HSBC has reportedly made redundancies, letting go of over two dozen analysts within its investment banking sector as part of the chief executive Georges Elhedery’s extensive revamp plans.
The bank’s reductions have been predominantly in Europe, signalling a scaling back in the region, with HSBC recently cutting 10% of its workforce in France and cancelling its UK Corporate and Investor Conference, an important event for UK business figures, analysts, and investors, as reported by City AM.
These moves are part of HSBC’s strategic shift towards Asian markets to fuel growth, with Elhedery’s restructuring strategy dividing the business into “eastern markets” focused on Asia-Pacific and the Middle East, and “western” encompassing the Americas and Europe.

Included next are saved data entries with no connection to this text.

(** The loop over the chunks: what the file holds at the end, and the bytes counted, the
    status of a refusal or [None] for an exception of the system *)
Fixpoint write_chunks (max_chunk : Z) (limit : option Z) (offset written : Z) (file : list Z) (l : list chunk) :
    list Z * result (option Z) Z :=
  match l with
  | [] => (file, Ok written)
  | c :: l' =>
      if bool_decide (c_data c = []) then write_chunks max_chunk limit offset written file l'
      else
        let written := written + Z.of_nat (length (c_data c)) in
        if max_chunk <? written then (file, Err (Some 413))
        else if match limit with Some n => n <? offset + written | None => false end then (file, Err (Some 409))
        else match c_taken c with
          | None => (file, Err None)
          | Some n => write_chunks max_chunk limit offset written (file ++ take n (c_data c)) l'
          end
  end.

(** ** Verification *)

Record HashReport := mkReport { hr_ok : bool; hr_reason : string; hr_expected : option text; hr_computed : option text }.

Definition _verify_against_catalog (item : Item) (content_hash content_hash_legacy quick_hash : string) (size_on_disk : Z) :
    HashReport :=
  if negb (size_on_disk =? i_size item) then
    mkReport false "size_mismatch" (Some (int_text (i_size item))) (Some (int_text size_on_disk))
  else match i_content_hash item with
  | Some h =>
      let computed := if (String.length h =? 32)%nat then content_hash else content_hash_legacy in
      let ok := bool_decide (computed = h) in
      mkReport ok (if ok then "" else "content_hash_mismatch") (Some (txt h)) (Some (txt computed))
  | None =>
      match i_quick_hash item with
      | Some h =>
          let ok := bool_decide (quick_hash = h) in
          mkReport ok (if ok then "" else "quick_hash_mismatch") (Some (txt h)) (Some (txt quick_hash))
      | None => mkReport false "no_catalog_hash" None (Some (txt content_hash))
      end
  end.

(** [(cmd.payload or {}).get("verify")]; [None]: the payload has no [get] *)
Definition verify_requested (payload : json) : option bool :=
  match payload with
  | JDict l => Some (match dict_get (txt "verify") l with Some j => truthy j | None => false end)
  | j => if truthy j then None else Some false
  end.

(** What a client reads of a row *)
Definition opt_json {A} (f : A → json) (x : option A) : json := match x with Some a => f a | None => JNull end.
Definition uuid_json (u : Z) : json := JText (txt (uuid_str u)).

Definition _status_dict (t : StagingTransfer) : json :=
  JDict [(txt "id", uuid_json (t_id t)); (txt "item_id", uuid_json (t_item_id t)); (txt "agent_id", uuid_json (t_agent_id t));
         (txt "command_id", uuid_json (t_command_id t)); (txt "state", JText (txt (state_name (t_state t))));
         (txt "bytes_transferred", JInt (bytes_transferred t)); (txt "total_bytes", opt_json JInt (total_bytes t));
         (txt "verified", JBool (t_verified t))].

Definition _status_headers (t : StagingTransfer) : list (text * text) :=
  [(txt "Upload-Offset", int_text (bytes_transferred t)); (txt "Upload-State", txt (state_name (t_state t)))] ++
  match total_bytes t with Some n => [(txt "Upload-Total", int_text n)] | None => [] end.

(** ** Ranges *)

(** [text.partition(sep)] *)
Definition partition (sep : Z) (t : text) : text * text :=
  let a := take_while (λ c, negb (c =? sep)) t in (a, drop (S (length a)) t).

(** The members of a range set, in order; [ValueError] ends the loop with [False]. *)
Fixpoint covers_any (uni_decimal : Z → option Z) (size : Z) (parts : list text) : bool :=
  match parts with
  | [] => false
  | part :: parts' =>
      let part := strip_space part in
      if bool_decide (part = []) then covers_any uni_decimal size parts'
      else
        let '(start_s, end_s) := partition 45 part in
        if bool_decide (start_s = []) || bool_decide (end_s = []) then true
        else match py_int uni_decimal end_s with
          | None => false
          | Some e => if size - 1 <=? e then true else covers_any uni_decimal size parts'
          end
  end.

Definition _range_covers_final_byte (uni_lower : Z → list Z) (uni_decimal : Z → option Z) (range_header : option text) (size : Z) :
    bool :=
  match range_header with
  | None | Some [] => true
  | Some h =>
      if size =? 0 then true
      else
        let '(units, spec) := partition 61 h in
        if negb (bool_decide (tlower uni_lower (strip_space units) = txt "bytes")) || bool_decide (spec = []) then false
        else covers_any uni_decimal size (split_text COMMA spec)
  end.

(** ** Replies *)

Record CleanupCounts := mkCleanup { reaped : Z; ttl_expired : Z; abandoned : Z; skipped_active : Z; commands_expired : Z }.

Inductive transfer_reply :=
  | THttpError (status : Z)
  | TConflict (transfer : option Z)
  | TServerError (e : transfer_error)
  | TNoReply
  | Status (code : Z) (t : StagingTransfer)
  | OffsetMismatch (offset : Z)
  | Initiated (transfer : Z) (s : TransferState)
  | Payload (t : StagingTransfer)
  | FileOut (data : list Z) (filename : text)
  | Cancelled (transfer : Z) (s : TransferState)
  | Swept (n : CleanupCounts)
  | OfCommands (r : reply).

(** What a request finds around it: the time, the rows others have locked, the files the
    system refuses to remove *)
Record Env := mkEnv { now : Z; locked : Z → bool; undeletable : text → bool }.

(** [os.remove], its errors dropped *)
Definition remove_file (e : Env) (s : Store) (path : option text) : Store :=
  match path with
  | Some (c :: p) => if undeletable e (c :: p) then s else set_disk s (delete (c :: p) (disk s))
  | _ => s
  end.

Section transfers.
Context (uni_lower : Z → list Z) (float_repr : spec_float → text) (uni_printable : Z → bool) (uni_decimal : Z → option Z).
(** [hashlib.sha256(...).hexdigest()] of a token; [CommandResult.model_validate]; the two
    digests of xxhash, in hexadecimal *)
Context (sha256 : string → string) (model_validate : json → option CommandResult) (xxh3_64 xxh3_128 : list Z → string).
(** The ids of the rows inserted and the orders of unordered queries *)
Context (new_command new_transfer : nat → Z) (row_order : list AgentCommand → list AgentCommand).
Context (transfer_order : list StagingTransfer → list StagingTransfer).
Context (load_grants : Principal → Role * list PathGrant) (uses_ltree : bool).
Context (settings : SyncSettings) (csettings : CommandSettings) (tsettings : TransferSettings) (auth_enabled : bool)
  (_roles : gmap string Role).

Definition all_transfers (s : Store) : list StagingTransfer := transfer_order (map snd (map_to_list (transfers s))).
Definition by_command (s : Store) (command : Z) : option StagingTransfer :=
  List.find (λ t, t_command_id t =? command) (all_transfers s).

(** [staging_root(settings) / PurePosixPath(staging_path_for(transfer_id)).name] *)
Definition staging_root : text := staging_dir tsettings.
Definition staged_path (transfer_id : Z) : text :=
  let name := basename (default [] (staging_path_for uni_decimal (txt (uuid_str transfer_id)))) in
  if bool_decide (staging_root = txt ".") then name else join_path staging_root name.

Following a robust performance in its Asian operations, HSBC reported a pre-tax profit of $34.1bn (£25.7bn) for 2024, yet the latest European cutbacks reflect the company’s changing priorities.
Elhedery noted in his shareholder letter: “In the West, the US remained an outperformer, while growth across Europe was disappointing.”

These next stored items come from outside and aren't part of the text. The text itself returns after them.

(* ===== verification/TransfersFacts.v ===== *)
(** * File transfers: facts and properties *)
From S2P Require Import Prelude PyStr Uuid Utf8 PathLabel Text Json PyNum Catalog Rbac Access AgentMeta AgentSync AgentSyncFacts Verify Commands CommandsFacts Transfers.
From Stdlib Require Import SpecFloat.
From stdpp Require Import options.

(** ** Bytes *)

Lemma ftruncate_prefix n (file src : list Z) :
  take n file = take n src → (n ≤ length file)%nat → ftruncate (Z.of_nat n) file = take n src.
Proof.
  intros Ht Hl. unfold ftruncate. rewrite Nat2Z.id, (proj2 (Nat.sub_0_le n (length file))) by done. cbn [replicate].
  by rewrite app_nil_r.
Qed.

(** The next part of a file *)
Lemma next_part (src : list Z) n k :
  (n ≤ length src)%nat → let body := take k (drop n src) in let m := Nat.min (n + k) (length src) in
  (n + length body)%nat = m ∧ take n src ++ body = take m src ∧ (length body ≤ k)%nat ∧ (m ≤ length src)%nat ∧ (n ≤ m)%nat.
Proof.
  intros Hn body m. subst body m. rewrite length_take, length_drop. split_and!; [lia| |lia|lia|lia].
  rewrite take_take_drop. destruct (decide (n + k ≤ length src)%nat) as [Hk|Hk].
  - f_equal. lia.
  - rewrite !take_ge by lia. done.
Qed.

Lemma rounds_enough len n fuel b : (0 < n)%nat → (len / n < fuel)%nat → (len < b + fuel * n)%nat.
Proof. intros Hn Hf. pose proof (Nat.div_mod_eq len n). pose proof (Nat.mod_upper_bound len n ltac:(lia)). nia. Qed.



Lemma uuid_str_no_slash u : SLASH ∉ txt (uuid_str u) ++ txt ".bin".
Proof.
  intros H. apply elem_of_app in H as [H|H].
  - pose proof (uuid_str_plain u) as Hp. eapply Forall_forall in Hp; [|exact H]. unfold plain, SLASH in Hp. lia.
  - by vm_compute in H; repeat (apply elem_of_cons in H as [H|H]; [done|]); apply elem_of_nil in H.
Qed.

(** The files of different transfers are different. *)
Section paths.
Context (uni_decimal : Z → option Z) (tsettings : TransferSettings).
Local Abbreviation staged_path := (staged_path uni_decimal tsettings).

Lemma staging_path_canonical u :
  is_uuid u → staging_path_for uni_decimal (txt (uuid_str u)) = Some (STAGING_ROOT ++ SLASH :: txt (uuid_str u) ++ txt ".bin").
Proof using Type.
  intros Hu. unfold staging_path_for. rewrite parse_uuid_str by done. cbn [mbind option_bind]. unfold join_path.
  destruct (starts_with _ [SLASH]) eqn:Hs; [|done]. exfalso. destruct (txt (uuid_str u) ++ txt ".bin") as [ |c t] eqn:He; [done|].
  apply (uuid_str_no_slash u). rewrite He. cbn in Hs. apply andb_true_iff in Hs as [Hs%Z.eqb_eq _]. rewrite Hs. left.
Qed.

Lemma staged_path_name u :
  is_uuid u → let name := txt (uuid_str u) ++ txt ".bin" in
  staged_path u = if bool_decide (staging_root tsettings = txt ".") then name
    else if bool_decide (staging_root tsettings = []) || ends_with (staging_root tsettings) [SLASH]
    then staging_root tsettings ++ name else staging_root tsettings ++ SLASH :: name.
Proof using Type.
  intros Hu name. unfold Transfers.staged_path. rewrite staging_path_canonical by done. cbn [default id].
  unfold basename. rewrite rsplit_app by apply uuid_str_no_slash. fold name. unfold join_path.
  destruct (starts_with name [SLASH]) eqn:Hs; [|done]. exfalso. destruct name as [ |c t] eqn:He; [done|].
  apply (uuid_str_no_slash u). subst name. rewrite He. cbn in Hs. apply andb_true_iff in Hs as [Hs%Z.eqb_eq _]. rewrite Hs. left.
Qed.

Lemma staged_path_inj u v : is_uuid u → is_uuid v → staged_path u = staged_path v → u = v.
Proof using Type.
  intros Hu Hv. rewrite !staged_path_name by done. cbn zeta. intros H.
  enough (txt (uuid_str u) = txt (uuid_str v)) as He.
  { apply (f_equal (parse_uuid uni_decimal)) in He. rewrite !parse_uuid_str in He by done. by injection He. }
  destruct (bool_decide _) in H; [by apply app_inv_tail in H|].
  destruct (_ || _) in H; apply app_inv_head in H; [|apply (f_equal (@tl Z)) in H; cbn [tl] in H]; by apply app_inv_tail in H.
Qed.

Lemma staged_path_nonempty u : is_uuid u → staged_path u ≠ [].
Proof using Type.
  intros Hu. rewrite staged_path_name by done. cbn zeta. intros H.
  assert (∀ a, a ++ txt (uuid_str u) ++ txt ".bin" ≠ []) as Hn by (intros a Ha; apply app_eq_nil in Ha as [_ Ha]; apply app_eq_nil in Ha as [_ Ha]; done).
  destruct (bool_decide _) in H; [by apply (Hn [])|]. destruct (_ || _) in H; [by apply Hn in H|].
  apply app_eq_nil in H as [_ H]. done.
Qed.
End paths.

(** ** What a request does to the rows and the files *)

Definition same_row (t t' : StagingTransfer) : Prop :=
  t_id t' = t_id t ∧ t_item_id t' = t_item_id t ∧ t_agent_id t' = t_agent_id t ∧ t_command_id t' = t_command_id t ∧
  staged_file t' = staged_file t ∧ t_expires_at t' = t_expires_at t ∧ t_created_at t' = t_created_at t.

Definition same_check (t t' : StagingTransfer) : Prop := t_verified t' = t_verified t ∧ verified_hash t' = verified_hash t.

(** Bookkeeping; the declared size may change before the first byte *)
Definition quiet (t t' : StagingTransfer) : Prop :=
  same_row t t' ∧ t_state t' = t_state t ∧ bytes_transferred t' = bytes_transferred t ∧ same_check t t' ∧
  (total_bytes t' = total_bytes t ∨ bytes_transferred t = 0 ∧ ∃ n, 0 ≤ n ∧ total_bytes t' = Some n).

Definition moved (t t' : StagingTransfer) (s : TransferState) : Prop :=
  same_row t t' ∧ t_state t' = s ∧ bytes_transferred t' = bytes_transferred t ∧ total_bytes t' = total_bytes t ∧ same_check t t'.

Definition partial (t : StagingTransfer) : bool := bool_decide (t_state t ∈ _PARTIAL_STATES).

He added “In Asia and the Middle East, there was broadly steady growth.”
Despite the overall success, Steve Major, the Dubai-based global head of fixed income research at HSBC, was among those affected by the recent layoffs, as per Bloomberg reports.

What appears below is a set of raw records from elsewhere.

(* ===== verification/UpdateGate.v ===== *)
(** * When an agent is offered an update ([update_gate.py], [versioncmp.py])

    The update window and the embargo of a policy document, the reason that holds an update
    back, and the comparison of the version texts that tools print. *)
From S2P Require Import Prelude PyStr Utf8 PathLabel Text Json PyNum.
From stdpp Require Import options.

(** ** Windows *)

(** Minutes since midnight; days from Monday = 0 *)
Record UpdateWindow := mkWindow { w_days : gset Z; w_start : Z; w_end : Z; w_tz : option text }.

Inductive gate_error := ValueError | ZoneFailure.

(** What [ZoneInfo(name)] does: a zone, [ZoneInfoNotFoundError] or [ValueError], anything else *)
Inductive zone_answer := ZoneKnown | ZoneUnknown | ZoneRaises.

Definition DAY_NAMES : list text := map txt ["mon"; "tue"; "wed"; "thu"; "fri"; "sat"; "sun"].

Fixpoint index_of (t : text) (l : list text) : option Z :=
  match l with [] => None | u :: l' => if bool_decide (t = u) then Some 0 else Z.succ <$> index_of t l' end.

Definition WEEK : list Z := [0; 1; 2; 3; 4; 5; 6].

Definition _parse_day (part : text) : option (list Z) :=
  let part := strip_space part in
  if bool_decide (part = []) then Some []
  else if has_code 45 part then
    let a := take_while (λ c, negb (c =? 45)) part in
    let b := drop (S (length a)) part in
    i ← index_of a DAY_NAMES; j ← index_of b DAY_NAMES;
    Some (if i <=? j then filterb (λ d, (i <=? d) && (d <=? j)) WEEK else filterb (λ d, (i <=? d) || (d <=? j)) WEEK)
  else i ← index_of part DAY_NAMES; Some [i].

Definition _parse_days (spec : text) : option (gset Z) :=
  if bool_decide (spec = txt "*") then Some (list_to_set WEEK)
  else
    l ← mapM _parse_day (split_text 44 spec);
    let days : gset Z := list_to_set (concat l) in
    if bool_decide (days = ∅) then None else Some days.

(** The classes of [_WINDOW_RE], case ignored: beyond ASCII, four letters fold into [a-z]. *)
Definition fold_letter (c : Z) : bool :=
  (65 <=? c) && (c <=? 90) || (97 <=? c) && (c <=? 122) || bool_decide (c ∈ [304; 305; 383; 8490]).
Definition day_char (c : Z) : bool := fold_letter c || (c =? 44) || (c =? 45).
Definition zone_char (c : Z) : bool := fold_letter c || (48 <=? c) && (c <=? 57) || bool_decide (c ∈ txt "_+-/").

Section gate.
Context (uni_lower : Z → list Z) (uni_decimal : Z → option Z) (zone : text → zone_answer).

(** [\d{1,2}] and [\d{2}] at the head of the text *)
Definition digit_char (c : Z) : bool := bool_decide (is_Some (decimal uni_decimal c)).
Definition digits_max (n : nat) (t : text) : text * text :=
  let ds := take n (take_while digit_char t) in (ds, drop (length ds) t).
Definition expect (c : Z) (t : text) : option text := match t with d :: t' => if d =? c then Some t' else None | [] => None end.

(** [HH:MM] *)
Definition clock (t : text) : option (Z * Z * text) :=
  let '(h, t) := digits_max 2 t in
  t ← expect 58 t;
  let '(m, t) := digits_max 2 t in
  if bool_decide (h = []) || negb (length m =? 2)%nat then None
  else hv ← py_int uni_decimal h; mv ← py_int uni_decimal m; Some (hv, mv, t).

(** [_WINDOW_RE]: the days, the two times and the zone *)
Definition match_window (spec : text) : option (text * (Z * Z) * (Z * Z) * option text) :=
  let t := lstrip_space spec in
  let days := match t with 42 :: _ => [42] | _ => take_while day_char t end in
  let t := drop (length days) t in
  if bool_decide (days = []) then None
  else match t with
  | c :: _ =>
      if negb (Text.is_space c) then None
      else
        s ← clock (lstrip_space t);
        t ← expect 45 (lstrip_space s.2);
        e ← clock (lstrip_space t);
        let t := e.2 in
        let rest := lstrip_space t in
        if bool_decide (rest = []) then Some (days, s.1, e.1, None)
        else if bool_decide (rest = t) then None
        else
          let z := take_while zone_char rest in
          match z with
          | c :: _ =>
              if (fold_letter c || (c =? 95)) && bool_decide (lstrip_space (drop (length z) rest) = [])
              then Some (days, s.1, e.1, Some z) else None
          | [] => None
          end
  | [] => None
  end.

Definition time_ok (t : Z * Z) : bool := (0 <=? t.1) && (t.1 <=? 23) && (0 <=? t.2) && (t.2 <=? 59).
Definition minutes (t : Z * Z) : Z := 60 * t.1 + t.2.

Definition parse_update_window (spec : text) : result gate_error UpdateWindow :=
  match match_window spec with
  | None => Err ValueError
  | Some (days, s, e, tz) =>
      match _parse_days (tlower uni_lower days) with
      | None => Err ValueError
      | Some ds =>
          if negb (time_ok s && time_ok e) then Err ValueError
          else if minutes s =? minutes e then Err ValueError
          else match tz with
          | Some z =>
              match zone z with
              | ZoneKnown => Ok (mkWindow ds (minutes s) (minutes e) (Some z))
              | ZoneUnknown => Err ValueError
              | ZoneRaises => Err ZoneFailure
              end
          | None => Ok (mkWindow ds (minutes s) (minutes e) None)
          end
      end
  end.

Definition wraps (w : UpdateWindow) : bool := w_end w <=? w_start w.

(** The weekday and the minute of the day of an instant in a zone, [None]: central's *)
Context (local : option text → Z → Z * Z).

Definition window_open (w : UpdateWindow) (now : Z) : bool :=
  let '(wd, t) := local (w_tz w) now in
  if negb (wraps w) then bool_decide (wd ∈ w_days w) && (w_start w <=? t) && (t <? w_end w)
  else if bool_decide (wd ∈ w_days w) && (w_start w <=? t) then true
  else bool_decide ((wd - 1) mod 7 ∈ w_days w) && (t <? w_end w).

(** [datetime.fromisoformat] as an instant, a naive one in central's zone; [None]: [ValueError] *)
Context (fromisoformat : text → option Z).

Definition parse_not_before (value : text) : option Z :=
  let raw := strip_space value in
  if bool_decide (raw = []) then None
  else fromisoformat (if ends_with raw (txt "Z") || ends_with raw (txt "z") then drop_last 1 raw ++ txt "+00:00" else raw).

(** Why an update is held *)
Inductive hold := AutoUpdateOff | HeldUntil (when : Z) | OutsideWindow (w : UpdateWindow).

(** A key whose value is a text that is not blank *)
Definition stated (document : gmap text json) (key : string) : option text :=
  match document !! txt key with
  | Some (JText t) => if bool_decide (strip_space t = []) then None else Some t
  | _ => None
  end.

Definition hold_reason (document : gmap text json) (now : Z) : result gate_error (option hold) :=
  if bool_decide (document !! txt "auto_update" = Some (JBool false)) then Ok (Some AutoUpdateOff)
  else
    let windowed :=
      match stated document "update_window" with
      | None => Ok None
      | Some spec =>
          match parse_update_window spec with
          | Ok w => Ok (if window_open w now then None else Some (OutsideWindow w))
          | Err ValueError => Ok None
          | Err ZoneFailure => Err ZoneFailure
          end
      end in
    match stated document "update_not_before" ≫= parse_not_before with
    | Some when => if now <? when then Ok (Some (HeldUntil when)) else windowed
    | None => windowed
    end.
End gate.

(** ** Versions that tools print *)

Definition _MAX_COMPONENTS : nat := 4.
Definition _MAX_COMPONENT_DIGITS : nat := 9.

Section versions.
Context (uni_decimal : Z → option Z) (uni_digit : Z → bool).

Inductive version_answer := Unparseable | RaisesValueError | Components (l : list Z).

(** The loop over the chunks; [parts] from the last *)
Fixpoint components (chunks : list text) (parts : list Z) : version_answer :=
  match chunks with
  | [] => Components (rev parts)
  | chunk :: chunks' =>
      let digits := take_while (is_digit uni_digit) chunk in
      if bool_decide (digits = []) then Components (rev parts)
      else if (_MAX_COMPONENT_DIGITS <? length digits)%nat then Unparseable
      else match py_int uni_decimal digits with
        | None => RaisesValueError
        | Some n =>
            let parts := n :: parts in
            if negb (length digits =? length chunk)%nat then Components (rev parts)
            else if (_MAX_COMPONENTS <=? length parts)%nat then Components (rev parts)
            else components chunks' parts
        end
  end.

Definition head_digit (t : text) : bool := match t with c :: _ => is_digit uni_digit c | [] => false end.

Definition numeric_version (raw : option text) : version_answer :=
  let s := strip_space (default [] raw) in
  let s := match s with c :: s' => if ((c =? 118) || (c =? 86)) && head_digit s' then s' else s | [] => s end in
  if negb (head_digit s) then Unparseable
  else match components (split_text 46 s) [] with Components [] => Unparseable | v => v end.

(** Tuples of one length, in order *)
Fixpoint tuple_order (a b : list Z) : Z :=
  match a, b with
  | x :: a', y :: b' => if x <? y then -1 else if y <? x then 1 else tuple_order a' b'
  | [], [] => 0
  | [], _ => -1
  | _, [] => 1
  end.
Definition padded (width : nat) (a : list Z) : list Z := a ++ replicate (width - length a) 0.
Definition compare_padded (a b : list Z) : Z :=
  let width := Nat.max (length a) (length b) in tuple_order (padded width a) (padded width b).

(** [None]: cannot say; [Err]: [int] of a digit that is not decimal *)
Definition compare_versions (found other : option text) : result gate_error (option Z) :=
  match numeric_version found, numeric_version other with
  | RaisesValueError, _ => Err ValueError
  | _, RaisesValueError => Err ValueError
  | Components a, Components b => Ok (Some (compare_padded a b))
  | _, _ => Ok None
  end.

Definition is_below (found minimum : option text) : result gate_error (option bool) :=
  c <-! compare_versions found minimum; Ok ((λ n, n <? 0) <$> c).
End versions.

Investment bankers have found themselves in the crosshairs as Elhedery aims for £1.2bn in cost savings by the end of 2026.
The FTSE 100 behemoth is also planning to unify its macro strategy across various asset classes, including foreign exchange and fixed income.
The bank once boasted one of the largest research divisions on Wall Street, with over 330 analysts and associates generating more than 12,000 reports annually.
City AM disclosed in February that the bank was set to make a number of UK investment bankers redundant on the same day earmarked for bonuses.